In this study, the expression level of ISGs (ISG15, MX1 and MX2) in the PBLs was higher on 18 d than 14 d in LEM cows as well as pregnant cows, suggesting that the embryo might still be alive on 18 d in LEM cows. However, the expression of CCL8 and CXCL10 mRNA did not change in LEM cows. Chemokine production is regulated by growth factors and cytokines/chemokines [25, 26], and indeed the expression of CCL8 and CXCL10 mRNAs in cultured PBLs was stimulated by CCL16. These results allow us to hypothesize that up-regulation of chemokines and ISGs in early pregnant cows may in part be regulated by a different pathway. Although CCL16 was highly expressed in the endometrium on 15 d of pregnant cows than in non-pregnant cows, its expression was not stimulated by IFNT using an in vitro endometrial culture system [15], suggesting that pregnancy-dependent CCL16 upregulation occurs as an indirect action of IFNT. Further studies are needed to clarify the detailed mechanism of chemokine-IFNT interaction in bovine PBLs.

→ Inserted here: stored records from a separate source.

Lemma match_not_registered is_post path (s : RegistryState (Handler := RawBodyHandler)) s' :
  match_request is_post path s = (MatchNotRegistered, s') -> s' = s.
Proof.
  unfold match_request. destruct is_post; [|by intros [= <-]]. cbn. destruct (routes s !! path); [|by intros [= <-]].
  by destruct (accept _ _) as [[]].
Qed.

Lemma handle_rates sv request peer last now R A s h :
  rates_inv sv last R A s -> rates_ok sv -> last <= now -> earliest_instant + WINDOW <= now ->
  let v := verdict sv request peer now s h in
  rates_inv sv now (R ++ rejections now v) (A ++ admissions now v) (handle sv request peer now s h).1.2.
Proof.
  intros Hinv Hok Hl He v. subst v. unfold verdict, handle. destruct peer as [address|]; [|by eapply handle_mounted_rates].
  pose proof (rates_forward _ _ now _ _ _ Hinv Hl) as Hf.
  destruct (match_request _ _ _) as [[| |accepted] registry] eqn:Hm; cbn [fst].
  - apply match_not_registered in Hm as ->. rewrite set_registry_id. by eapply handle_mounted_rates.
  - rewrite !app_nil_r. by eapply rates_other.
  - rewrite !app_nil_r. apply match_request_accepted in Hm as (_ & _ & G & _ & HG & _). rewrite HG. cbn.
    destruct (handle_raw_body_windows sv request address accepted (gen_route G) now (set_registry registry s) h) as [H1 H2].
    by eapply rates_other.
Qed.

(** The requests of a server, one after the other, with what each counts as. *)
Fixpoint serve (sv : Server) (requests : list (Request Incoming * ConnectionPeer * Z)) (s : Shared) (h : Host) : list (Z * Verdict) :=
  match requests with
  | [] => []
  | (request, peer, now) :: requests =>
      let '(_, s', h') := handle sv request peer now s h in
      (now, verdict sv request peer now s h) :: serve sv requests s' h'
  end.

Lemma serve_rates sv requests last R A s h :
  rates_inv sv last R A s -> rates_ok sv -> Sorted Z.le (last :: requests.*2) ->
  Forall (fun r => earliest_instant + WINDOW <= r.2) requests ->
  let served := serve sv requests s h in
  (forall ip start, Z.of_nat (events_within ip start (R ++ concat ((fun v => rejections v.1 v.2) <$> served)))
     <= authentication_failures_per_minute (rate_limits (sv_configuration sv))) /\
  (forall p start, Z.of_nat (events_within p start (A ++ concat ((fun v => admissions v.1 v.2) <$> served)))
     <= requests_per_minute (rate_limits (sv_configuration sv))).
Proof.
  intros Hinv Hok Hs He. revert last R A s h Hinv Hs. induction He as [|[[request peer] now] requests He _ IH]; intros last R A s h Hinv Hs; cbn [serve].
  { cbn. rewrite !app_nil_r. split; apply Hinv. }
  rewrite fmap_cons in Hs. apply Sorted_inv in Hs as [Hs Hl%HdRel_inv]. cbn in Hl, He.
  pose proof (handle_rates sv request peer last now R A s h Hinv Hok Hl He) as Hstep.
  destruct (handle sv request peer now s h) as [[response s'] h']. cbn in Hstep.
  specialize (IH _ _ _ _ h' Hstep Hs). rewrite !fmap_cons. cbn [concat fst snd]. destruct IH as [IH1 IH2].
  split; intros k start; [specialize (IH1 k start)|specialize (IH2 k start)]; by rewrite app_assoc.
Qed.

(** Rates.  Serve any requests, in the order of the clock and a minute after its earliest
    instant.  In no window of a minute does an address have more credentials rejected than
    the limit allows, however it spreads them over protocols and paths, nor is a principal
    admitted more often than its limit; and only admitted requests reach a protocol. *)
Theorem server_rates_bounded sv requests limits h :
  rates_ok sv -> Sorted Z.le requests.*2 -> Forall (fun r => earliest_instant + WINDOW <= r.2) requests ->
  let served := serve sv requests (Shared_new limits) h in
  (forall ip start, Z.of_nat (events_within ip start (concat ((fun v => rejections v.1 v.2) <$> served)))
     <= authentication_failures_per_minute (rate_limits (sv_configuration sv))) /\
  (forall p start, Z.of_nat (events_within p start (concat ((fun v => admissions v.1 v.2) <$> served)))
     <= requests_per_minute (rate_limits (sv_configuration sv))) /\
  (forall request peer now s h, limits_ok sv s -> (forall p, verdict sv request peer now s h <> VerdictAdmitted p) ->
     let '(response, _, h') := handle sv request peer now s h in
     seen_by_handler sv request peer s h h' \/ refused sv request peer h response h').
Proof.
  intros Hok Hs He served.
  assert (Sorted Z.le (match requests with r :: _ => r.2 | [] => 0 end :: requests.*2)) as Hs'.
  { constructor; [done|]. destruct requests; constructor. lia. }
  pose proof Hok as [H1 H2].
  destruct (serve_rates sv requests _ [] [] (Shared_new limits) h ltac:(split; [apply stored_new..|cbn; lia|cbn; lia]) Hok Hs' He) as [Hr Ha].
  split_and!; [exact Hr|exact Ha|]. clear -HCS. intros request peer now s h [Hmax Hlimits] Hv.
  unfold handle, verdict in *. destruct peer as [address|].
  2: { pose proof (handle_mounted_spec sv request PeerUnix now s h Hmax) as Hm. destruct (handle_mounted _ _ _ _ _ _) as [[response s'] h'].
       destruct Hm as (_ & [[_ [p Hp]]|Hr]); [by destruct (Hv p)|by right]. }
  destruct (match_request _ _ _) as [[| |accepted] registry] eqn:Hmatch; cbn [fst] in Hv.
  - apply match_not_registered in Hmatch as ->. rewrite set_registry_id.
    pose proof (handle_mounted_spec sv request (PeerNetwork address) now s h Hmax) as Hm. destruct (handle_mounted _ _ _ _ _ _) as [[response s'] h'].
    destruct Hm as (_ & [[_ [p Hp]]|Hr]); [by destruct (Hv p)|by right].
  - right. split; [status|by left].
  - pose proof (handle_accepted sv request address now s h accepted registry Hlimits Hmatch) as Hraw.
    destruct (gen_route <$> _) as [route|]; [|done]. destruct (handle_raw_body _ _ _ _ _ _ _ _) as [[response s'] h']. apply Hraw.
Qed.
End Server.
Arguments Request {U HC} Body.
Arguments mk_http_request {U HC Body} _ _ _ _.
Arguments req_method {U HC Body} _.
Arguments req_uri {U HC Body} _.
Arguments req_headers {U HC Body} _.
Arguments req_body {U HC Body} _.

(** ** An example *)

Module Example.
Import HttpLib.Sample.

#[local] Instance writer : JsonWriter := fun _ => Some (str "{}").
#[local] Instance at_boot : EarliestInstant := 0.

(** The host counts the requests its protocol saw. *)
Definition echo : HttpProtocol (Host := nat) :=
  mk_protocol (fun path => bool_decide (path = str "/api")) (fun r _ h => (mk_response 200 headers_new (req_body r), S h)).
Definition client : Principal := mk_principal (mk_id (str "client")) Application.
Definition verifier : BearerTokenVerifier (Host := nat) := fun token h =>
  if bool_decide (token = str "secret") then (Ok client, h) else (Err AuthenticationRejected, h).

Definition server : Server :=
  mk_server (mk_configuration IPV4_LOCALHOST 0 (AuthRequired (BearerAuthenticator verifier)) [] (mk_rate_limits 1 1) 1048576 64
    (from_secs 5) (from_secs 30) (from_secs 2) RawBodyServerLimits_default false false) [echo].
Definition shared : Shared (Host := nat) := Shared_new RawBodyServerLimits_default.
Definition peer : ConnectionPeer := PeerNetwork (mk_socket_addr IPV4_LOCALHOST 40000).

Definition request (token : rstr) : Request Incoming :=
  mk_http_request METHOD_GET (mk_uri None None (str "/api") None) (headers_insert AUTHORIZATION (from_static (str "Bearer " ++ token)) headers_new)
    (mk_incoming None [FrameData (str "a"); FrameData (str "b")]).


(** A second wrong token within the minute is not even looked at; the right one passes, once. *)
Definition requests : list (Request Incoming * ConnectionPeer * Z) :=
  [(request (str "guess"), peer, from_secs 100); (request (str "again"), peer, from_secs 101);
   (request (str "secret"), peer, from_secs 161); (request (str "secret"), peer, from_secs 162)].

Lemma server_rates_bounded_witness :
  serve server requests shared 0%nat =
    [(from_secs 100, VerdictRejected IPV4_LOCALHOST); (from_secs 101, VerdictOther);
     (from_secs 161, VerdictAdmitted (principal_id client)); (from_secs 162, VerdictOther)] /\
  (forall ip start, Z.of_nat (events_within ip start (concat ((fun v => rejections v.1 v.2) <$> serve server requests shared 0%nat))) <= 1).
Proof.
  split; [by vm_compute|].
  refine (proj1 (server_rates_bounded server requests RawBodyServerLimits_default 0%nat _ _ _)).
  - by split.
  - apply (bool_decide_unpack _); by vm_compute.
  - unfold requests. rewrite !Forall_cons. split_and!; [by vm_compute..|constructor].
Defined.
End Example.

A previous study demonstrated that the expression of ISGs in the granulocyte fraction on 14 d of pregnancy was significantly higher than in the monocyte and lymphocyte fractions [13]. Hence, we believe that granulocytes would have more responsibility with IFNT than monocytes and lymphocytes. Unexpectedly, stimulatory effects of IFNT on ISG15 expression in the monocytes (57,100%) were tended to be high relative to granulocytes (10,943%) and lymphocytes (32,192%) in our in vitro experiments. We could not determine an appropriate reason, but in vitro culture conditions may be the cause for these different results. Although we selected the dose of IFNT (100 ng/mL) and stimulation period (18 h) according to previous studies [15, 37,38,39], it has also been demonstrated that ISG15 mRNA expression was stimulated by IFNT at lower concentrations (0.1 and 1 ng/mL) and a shorter period of stimulation (4 h) [40]. Furthermore, IFNT (0.1 ng/mL) for 4 h significantly induced the expression of ISG15 and OAS1 in granulocytes, but not in whole PBLs [11]. Therefore, stimulatory effects of IFNT on the expression of ISGs in cultured PBLs might have been masked after 18 h incubation in our in vitro study. On the other hand, we also attempted to measure CCL8, CXCL10, ISG15, MX1 and MX2 proteins using commercial available ELISA kits, since endocrinological early pregnancy diagnosis seems to be a more convenient method than genetic diagnosis. However, the concentration of CCL8, CXCL10 and ISGs in the plasma and conditioned media of cultured PBLs was not detectable and thus it was not possible to evaluate any changes between pregnant and non-pregnant cows. Hence, a very highly sensitive ELISA kit or concentration of target proteins in serum would be needed to apply endocrinological diagnosis in the future.

Conclusions

The present study demonstrated that the expression of CCL8 and CXCL10 genes in PBLs increased from 14 to 18 d of pregnant cows, whereas no significant changes were observed in EEM and LEM cows. Since IFNT stimulated CCL8 and CXCL10 expression in cultured PBLs, the increase of CCL8 and CXCL10 might be pregnancy-dependent events. Moreover, the expression of both CCL8 and CXCL10 in cultured PBLs was stimulated by CCL16 as well as IFNT, suggesting that chemokines, including CCL8, CXCL10 and CCL16, may play some roles at the time of maternal recognition.